Task goal -
Search the data for the word "ClassPlus" and copy out every line that has it.

-- Supplied material follows --

(** * Tasks, Mixtures and their registries (t5/data/utils.py)

    A shallow embedding of the data-provider layer of T5: the provider
    registries, the memoised TFDS loader, the [Task] constructor and its
    token post-processing, and the [Mixture] constructor.

    Python values are embedded as follows.
    - [str] is [string]; a character is an [ascii].  Characters above 127
      are classified by the regular-expression engine through the Unicode
      database, which is a parameter of the development
      ([unicode_alnum], [unicode_decimal]).
    - A [dict] used as a registry or as a keyword mapping is a [gmap]; an
      example of a dataset, whose item order is observable, is an
      association list.
    - Class attributes that are mutated in place ([_REGISTRY],
      [_MEMOIZED_INSTANCES]) and the loader objects they point to live in an
      explicit [World]; code that raises is run in a state-and-exception
      monad over it. *)

From Stdlib Require Import Floats.PrimFloat.
From Stdlib Require Floats.FloatOps Floats.SpecFloat Floats.FloatAxioms.
From Stdlib Require Import ZArith NArith List String Ascii Bool Lia.
From stdpp Require Import base gmap list strings sorting.

Local Open Scope string_scope.
Local Open Scope list_scope.

(* ===================================================================== *)
(** ** Exceptions *)
(* ===================================================================== *)

(** What a schema check of [_validate_dataset] found wrong. *)
Inductive SchemaViolation :=
| MissingFeature
| IncorrectType
| IncorrectRank.

(** Which comparison of [Mixture.__init__] failed. *)
Inductive MixtureMismatch :=
| OutputFeaturesDiffer
| SentencepieceModelPathDiffer.

(** The exceptions the modelled code raises.  Most are [ValueError]s in the
    source and are told apart by their message; they carry the names the
    error taxonomy gives them. *)
Inductive Exception :=
| InvalidName (name : string)
| MissingVersion (tfds_name : string)
| DuplicateRegistration (name : string)
| InvalidProviderType
| NotFound (name : string)
| SchemaError (feat : string) (what : SchemaViolation) (label : string)
| UnexpectedEosError (feat : string) (label : string)
| IncompatibleMixtureError (what : MixtureMismatch)
| MissingRate
| NotCached (name : string)
| MissingStats (name : string) (split : string)
| KeyError (key : string)
| IndexError
| AttributeError
| TypeError
| ZeroDivisionError
| OtherError (msg : string).

(** The [OverflowError] of the conversion of an integer to a float, which
    the taxonomy does not name, by its message. *)
Definition OverflowError : Exception :=
  OtherError "int too large to convert to float".

Inductive Result (A : Type) :=
| Ok (a : A)
| Raise (e : Exception).
Arguments Ok {A} a.
Arguments Raise {A} e.

Definition res_bind {A B} (r : Result A) (k : A -> Result B) : Result B :=
  match r with
  | Ok a => k a
  | Raise e => Raise e
  end.

Declare Scope result_scope.
Delimit Scope result_scope with result.
Notation "x <- r ;; k" := (res_bind r (fun x => k))
  (at level 100, r at next level, right associativity) : result_scope.

(** [mapM] for [Result]: the first exception, in list order, wins. *)
Fixpoint res_mapM {A B} (f : A -> Result B) (l : list A) : Result (list B) :=
  match l with
  | [] => Ok []
  | a :: l' =>
      (b <- f a ;; bs <- res_mapM f l' ;; Ok (b :: bs))%result
  end.

(* ===================================================================== *)
(** ** [re]: the fragment used by [_VALID_TASK_NAME_REGEX] *)
(* ===================================================================== *)

Module Re.

(** Members of a bracketed character class. *)
Inductive ClassItem :=
| cls_w                    (* \w *)
| cls_d                    (* \d *)
| cls_lit (c : ascii).     (* a literal, possibly escaped, character *)

(** Pattern atoms; a pattern is their concatenation. *)
Inductive Atom :=
| Bol                                   (* ^ *)
| Eol                                   (* $ *)
| ClassPlus (items : list ClassItem).   (* [...]+ *)

Definition code (c : ascii) : N := N_of_ascii c.

Definition between (lo hi : N) (n : N) : bool := (lo <=? n)%N && (n <=? hi)%N.

Definition ascii_digit (c : ascii) : bool := between 48 57 (code c).

Definition ascii_letter (c : ascii) : bool :=
  between 65 90 (code c) || between 97 122 (code c).

Definition newline : ascii := ascii_of_N 10.
Definition underscore : ascii := ascii_of_N 95.
Definition dot : ascii := ascii_of_N 46.

Section Engine.
(** Classification of the characters above 127: always [false] for the
    byte patterns of Python 2, the Unicode tables for Python 3.  A character
    of a string stands for one code point below 256; strings with other code
    points are not modelled. *)
Variable unicode_alnum : ascii -> bool.
Variable unicode_decimal : ascii -> bool.

Definition is_w (c : ascii) : bool :=
  if (code c <? 128)%N
  then ascii_letter c || ascii_digit c || Ascii.eqb c underscore
  else unicode_alnum c.

Definition is_d (c : ascii) : bool :=
  if (code c <? 128)%N then ascii_digit c else unicode_decimal c.

Definition item_matches (i : ClassItem) (c : ascii) : bool :=
  match i with
  | cls_w => is_w c
  | cls_d => is_d c
  | cls_lit a => Ascii.eqb c a
  end.

Definition in_class (items : list ClassItem) (c : ascii) : bool :=
  existsb (fun i => item_matches i c) items.

(** [$] without MULTILINE: at the end of the string, or just before a
    newline that is the last character of the string. *)
Definition at_eol (s : string) : bool :=
  match s with
  | EmptyString => true
  | String c EmptyString => Ascii.eqb c newline
  | _ => false
  end.

(** Greedy [+] with backtracking: at least one character of the class,
    the longest run first, then the rest of the pattern [k]. *)
Fixpoint plus_greedy (cls : ascii -> bool) (k : string -> bool)
         (s : string) : bool :=
  match s with
  | EmptyString => false
  | String c s' => cls c && (plus_greedy cls k s' || k s')
  end.

(** Matching a pattern at the current position; [at_start] tells whether
    that position is the beginning of the string. *)
Fixpoint match_atoms (p : list Atom) : bool -> string -> bool :=
  match p with
  | [] => fun _ _ => true
  | Bol :: p' => fun at_start s => at_start && match_atoms p' at_start s
  | Eol :: p' => fun at_start s => at_eol s && match_atoms p' at_start s
  | ClassPlus items :: p' =>
      fun _ s => plus_greedy (in_class items) (match_atoms p' false) s
  end.

(** [pattern.match(s)]: a match anchored at the beginning of [s]; the
    result is used for its truth value only. *)
Definition re_match (p : list Atom) (s : string) : bool :=
  match_atoms p true s.
End Engine.

End Re.

(** [_VALID_TASK_NAME_REGEX = re.compile(r"^[\w\d\._]+$")] *)
Definition _VALID_TASK_NAME_REGEX : list Re.Atom :=
  [Re.Bol;
   Re.ClassPlus [Re.cls_w; Re.cls_d; Re.cls_lit Re.dot; Re.cls_lit Re.underscore];
   Re.Eol].

(** [_DEFAULT_FEATURE_KEYS = ["inputs", "targets"]] *)
Definition _DEFAULT_FEATURE_KEYS : list string := ["inputs"; "targets"].

(* ===================================================================== *)
(** ** Tensors, examples and datasets ([tf.data]) *)
(* ===================================================================== *)

Inductive DType := tf_string | tf_int32 | tf_int64.

Global Instance DType_eq_dec : EqDecision DType.
Proof. solve_decision. Defined.

(** A dense tensor: its shape and its values in row-major order.  Features
    are strings or integers, the two kinds the pipeline produces. *)
Inductive Tensor :=
| StringTensor (shape : list nat) (vals : list string)
| Int32Tensor (shape : list nat) (vals : list Z)
| Int64Tensor (shape : list nat) (vals : list Z).

Definition tensor_dtype (t : Tensor) : DType :=
  match t with
  | StringTensor _ _ => tf_string
  | Int32Tensor _ _ => tf_int32
  | Int64Tensor _ _ => tf_int64
  end.

Definition tensor_shape (t : Tensor) : list nat :=
  match t with
  | StringTensor s _ | Int32Tensor s _ | Int64Tensor s _ => s
  end.

(** The static description of one feature of a dataset; [None] is an
    unknown dimension.  The rank is known: a feature whose rank is not known
    when the dataset is built is not modelled. *)
Record TensorSpec := mkTensorSpec {
  ts_dtype : DType;
  ts_shape : list (option nat)
}.

(** A [dict] whose item order is observable. *)
Definition Dict (V : Type) := list (string * V).

Fixpoint dict_get {V} (d : Dict V) (k : string) : option V :=
  match d with
  | [] => None
  | (k', v) :: d' => if decide (k' = k) then Some v else dict_get d' k
  end.

Definition Example := Dict Tensor.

-- Supplied material concluded --

Result of the exercise -
| ClassPlus (items : list ClassItem).   (* [...]+ *)
  | ClassPlus items :: p' =>
   Re.ClassPlus [Re.cls_w; Re.cls_d; Re.cls_lit Re.dot; Re.cls_lit Re.underscore];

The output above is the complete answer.